The boom has been driven by the promotion of the use of big data, improvements in the performance of graphics processing units (GPUs) for image processing and their application to AI processing, and the development of deep learning to advance the learning capabilities of AI, which has led to the discovery of more realistic applications for it. AI is now being used effectively in areas such as face recognition, anomaly detection, pattern recognition, and automatic identification, and people are beginning to recognize that the true nature of AI, which had previously been a blur, is the aforementioned "machine learning".
However, now that we've settled down, there is a sense of stagnation, as if the festivities have come to an end. Despite the huge investments being made, if they don't produce results, it could be that AI will once again disappear from the scene.
But, unlike the last two booms, which were preceded by technological interest, this time around, the race to develop it is based on the knowledge that it has practical applications. As a result, it is increasingly likely that AI will not disappear from the stage in the future, but will become the norm, and in fact, we will see AI that is more closely aligned with us.

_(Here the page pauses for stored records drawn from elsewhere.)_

(* ===== verification/Collaboration.v ===== *)
(** * Collaboration graph ([domain/collaboration.py], [contracts/collaboration.py])

    The task graph of a root Session: nodes rebuilt from events, the limits and
    the dependency DAG a new Child must respect, which nodes are runnable and
    when a set of Children may be joined.  The [nodes] dict is an
    insertion-ordered dictionary; the node objects are owned by it alone, so an
    assignment to a node is an update of its entry. *)

From Stdlib Require Import SpecFloat.
From S2P Require Import Prelude PyValue DateTime Contracts.
Local Open Scope Z_scope.

(** ** Data *)

Inductive CollaborationRole := CRoot | CCoordinator | CWorker | CReviewer | CRepair.
#[global] Instance CollaborationRole_eq_dec : EqDecision CollaborationRole.
Proof. solve_decision. Defined.

Definition role_value (r : CollaborationRole) : string :=
  match r with
  | CRoot => "root" | CCoordinator => "coordinator" | CWorker => "worker"
  | CReviewer => "reviewer" | CRepair => "repair"
  end.
Definition role_of : string → res CollaborationRole :=
  enum_of role_value [CRoot; CCoordinator; CWorker; CReviewer; CRepair].

Inductive ReviewDecision := RDAccepted | RDChangesRequested | RDRejected.
Definition review_value (d : ReviewDecision) : string :=
  match d with
  | RDAccepted => "accepted" | RDChangesRequested => "changes_requested" | RDRejected => "rejected"
  end.

Definition publishable_fields : list string :=
  ["summary"; "result_ref"; "artifact_refs"; "evidence_refs"; "limitations"].

Record CollaborationLimits := mkLimits {
  cl_max_depth : Z;
  cl_max_children_per_parent : Z;
  cl_max_children : Z;
  cl_max_budget : spec_float;
}.

(** [CollaborationLimits.__post_init__] *)
Definition limits_init (l : CollaborationLimits) : res CollaborationLimits :=
  if Z.min (Z.min (cl_max_depth l) (cl_max_children_per_parent l)) (cl_max_children l) <? 1
  then Raise PyValueError "collaboration limits must be positive"
  else if f64_leb (cl_max_budget l) f64_zero
  then Raise PyValueError "collaboration budget must be positive"
  else Ok l.

Record OutputContract := mkContract {
  oc_version : string;
  oc_required_fields : list string;
  oc_require_artifacts : bool;
  oc_require_evidence : bool;
}.
Definition default_contract : OutputContract := mkContract "1" ["summary"; "result_ref"] false false.

(** [OutputContract.__post_init__] *)
Definition contract_init (c : OutputContract) : res OutputContract :=
  match py_sorted String.leb
          (filter (λ f, f ∉ publishable_fields) (fromkeys (oc_required_fields c))) with
  | [] => Ok c
  | unsupported => Raise PyValueError
      ("unsupported Child Result fields: " +:+ String.concat ", " unsupported)
  end.

Definition contract_as_dict (c : OutputContract) : payload :=
  [("version", JStr (oc_version c)); ("required_fields", jstrs (oc_required_fields c));
   ("require_artifacts", JBool (oc_require_artifacts c));
   ("require_evidence", JBool (oc_require_evidence c))].

(** [tuple(str(item) for item in v)] *)
Definition str_tuple (v : json) : res (list string) := l ← py_iter v; Ok (map py_str l).

Definition contract_from_dict (v : payload) : res OutputContract :=
  fields ← str_tuple (pgetd "required_fields" (JArr []) v);
  contract_init (mkContract (py_str (pgetd "version" (JStr "1") v)) fields
    (truthy (pgetd "require_artifacts" (JBool false) v))
    (truthy (pgetd "require_evidence" (JBool false) v))).

(** [OutputContract.validate] *)
Definition contract_validate (c : OutputContract) (result : payload) : res unit :=
  let missing :=
    filter (λ f, truthy (pgetn f result) = false) (oc_required_fields c)
    ++ (if oc_require_artifacts c && negb (truthy (pgetn "artifact_refs" result))
        then ["artifact_refs"] else [])
    ++ (if oc_require_evidence c && negb (truthy (pgetn "evidence_refs" result))
        then ["evidence_refs"] else []) in
  match missing with
  | [] => Ok tt
  | _ => Raise PyValueError
      ("result does not satisfy output contract: " +:+ String.concat ", " missing)
  end.

Record ChildSpec := mkChildSpec {
  cs_task_key : string;
  cs_role : CollaborationRole;
  cs_goal : string;
  cs_output_contract : OutputContract;
  cs_dependency_ids : list string;
  cs_input_refs : list string;
  cs_tool_permissions : list string;
  cs_budget : spec_float;
  cs_runtime_budget : payload;
  cs_metadata : payload;
}.

(** [ChildSpec.__post_init__] *)
Definition child_spec_init (s : ChildSpec) : res ChildSpec :=
  if String.eqb (strip (cs_task_key s)) EmptyString || String.eqb (strip (cs_goal s)) EmptyString
  then Raise PyValueError "child task_key and goal are required"
  else if bool_decide (cs_role s = CRoot)
  then Raise PyValueError "a Child cannot use the root role"
  else if f64_leb (cs_budget s) f64_zero
  then Raise PyValueError "child budget must be positive"
  else
  _ ← foldM (λ _ key,
        let value := pgetn key (cs_runtime_budget s) in
        if is_none value then Ok tt else
        n ← py_int value;
        if n <? 1 then Raise PyValueError ("child runtime " +:+ key +:+ " must be positive")
        else Ok tt) ["max_steps"; "max_output_tokens"] tt;
  let max_cost := pgetn "max_cost" (cs_runtime_budget s) in
  if is_none max_cost then Ok s else
  c ← py_float max_cost;
  if f64_leb c f64_zero then Raise PyValueError "child runtime max_cost must be positive"
  else Ok s.

Record CollaborationNode := mkNode {
  cn_tenant_id : string;
  cn_session_id : string;
  cn_root_session_id : string;
  cn_parent_session_id : option string;
  cn_role : CollaborationRole;
  cn_goal : string;
  cn_task_key : string;
  cn_output_contract : OutputContract;
  cn_dependency_ids : list string;
  cn_input_refs : list string;
  cn_tool_permissions : list string;
  cn_metadata : payload;
  cn_owner : option string;
  cn_budget : spec_float;
  cn_runtime_budget : payload;
  cn_status : string;
  cn_result : option payload;
  cn_target_session_id : json;
  cn_run_id : option string;
}.
#[global] Instance CollaborationNode_eta : Eta CollaborationNode := λ n,
  mkNode (cn_tenant_id n) (cn_session_id n) (cn_root_session_id n) (cn_parent_session_id n)
    (cn_role n) (cn_goal n) (cn_task_key n) (cn_output_contract n) (cn_dependency_ids n)
    (cn_input_refs n) (cn_tool_permissions n) (cn_metadata n) (cn_owner n) (cn_budget n)
    (cn_runtime_budget n) (cn_status n) (cn_result n) (cn_target_session_id n) (cn_run_id n).

Notation nodes_dict := (list (string * CollaborationNode)).

Record CollaborationAggregate := mkCollab {
  ca_tenant_id : string;
  ca_root_session_id : string;
  ca_nodes : nodes_dict;
  ca_reviews : list (string * payload);
  ca_joined_children : list string;
}.
#[global] Instance CollaborationAggregate_eta : Eta CollaborationAggregate := λ g,
  mkCollab (ca_tenant_id g) (ca_root_session_id g) (ca_nodes g) (ca_reviews g)
    (ca_joined_children g).

Definition new_collaboration (tenant_id root_session_id : string) : CollaborationAggregate :=
  mkCollab tenant_id root_session_id [] [] [].

(** ** Runnable nodes *)

(** [_dependencies_satisfied] *)
Definition dependencies_satisfied (nodes : nodes_dict) (n : CollaborationNode) : bool :=
  forallb (λ d, match dget d nodes with
                | Some m => String.eqb (cn_status m) "completed"
                | None => true
                end) (cn_dependency_ids n)
  && Nat.eqb (length (cn_dependency_ids n))
       (length (filter (λ d, dmem d nodes = true) (cn_dependency_ids n))).

Definition settled_statuses : list string := ["running"; "completed"; "failed"; "cancelled"].

(** The body of the loop of [_refresh_runnable] for one node. *)
Definition refresh_node (nodes : nodes_dict) (n : CollaborationNode) : CollaborationNode :=
  if bool_decide (cn_role n = CRoot) || str_in (cn_status n) settled_statuses then n
  else n <| cn_status := if dependencies_satisfied nodes n then "runnable" else "blocked" |>.

(** [_refresh_runnable]: the nodes in order, each reading what the earlier
    iterations left. *)
Definition refresh_runnable (nodes : nodes_dict) : nodes_dict :=
  fold_left (λ nodes sid,
    match dget sid nodes with
    | Some n => dset sid (refresh_node nodes n) nodes
    | None => nodes
    end) (dkeys nodes) nodes.

Definition runnable (g : CollaborationAggregate) : list CollaborationNode :=
  filter (λ n, cn_status n = "runnable") (dvalues (ca_nodes g)).

(** ** Events *)

(** [_node] *)
Definition get_node (nodes : nodes_dict) (sid : string) : res CollaborationNode :=
  match dget sid nodes with
  | Some n => Ok n
  | None => Raise CollaborationValidationError ("unknown Child Session: " +:+ sid)
  end.

Definition root_node (e : CanonicalEvent) : res CollaborationNode :=
  goal ← pget "goal" (ev_payload e);
  Ok (mkNode (ev_tenant_id e) (ev_session_id e) (ev_root_session_id e) None CRoot (py_str goal)
        "root" default_contract [] [] [] [] None f64_zero [] "pending" None JNull None).

Definition child_node (e : CanonicalEvent) : res CollaborationNode :=
  let p := ev_payload e in
  parent ← pget "parent_session_id" p;
  role ← (v ← pget "role" p; role_of (py_str v));
  goal ← pget "goal" p;
  task_key ← pget "task_key" p;
  contract ← (v ← pget "output_contract" p; d ← py_dict v; contract_from_dict d);
  deps ← str_tuple (pgetd "dependency_ids" (JArr []) p);
  inputs ← str_tuple (pgetd "input_refs" (JArr []) p);
  tools ← str_tuple (pgetd "tool_permissions" (JArr []) p);
  metadata ← py_dict (pgetd "metadata" (JObj []) p);
  budget ← py_float (pgetd "budget" (JInt 1) p);
  runtime ← py_dict (pgetd "runtime_budget" (JObj []) p);
  Ok (mkNode (ev_tenant_id e) (ev_session_id e) (ev_root_session_id e) (Some (py_str parent)) role
        (py_str goal) (py_str task_key) contract deps inputs tools metadata None budget runtime
        "blocked" None (pgetn "target_session_id" p) None).

(** Assign a node, then refresh. *)
Definition put_refresh (sid : string) (n : CollaborationNode) (g : CollaborationAggregate)
    : CollaborationAggregate :=
  g <| ca_nodes := refresh_runnable (dset sid n (ca_nodes g)) |>.

Definition put_node (sid : string) (n : CollaborationNode) (g : CollaborationAggregate)
    : CollaborationAggregate :=
  g <| ca_nodes := dset sid n (ca_nodes g) |>.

For actual business success, it is essential to establish close cooperation between R&D and the application field, and to plan a co-evolutionary problem-solving method in which the AI created in basic research and R&D is tested in the field and evolves through a cycle of immediate feedback.
From this perspective, what is needed is a coordinator-like person who can act as a link between development and the application field to ensure smooth communication and coordination, and a management team that understands the characteristics of AI development and can drive the project forward with strong conviction and patience while making decisions quickly.
Now, the autonomous and general-purpose AI that will emerge in the future will be built as an autonomous, decentralized architecture, similar to an organism that is highly responsive and resistant to changes in circumstances and environment. On the other hand, humans will be able to help AI and maximize its capabilities by supplementing it with capabilities in areas that AI cannot follow. Specifically, covering such things as empathy, creativity, the ability to understand contexts that connect scattered information, and the ability to form networks between people will bring us closer to realizing a society in which humans and AI coexist in harmony. In doing so, it is necessary for companies to successfully develop "autonomous and general-purpose" AI by balancing a bottom-up approach from the field with top-down management from the management team.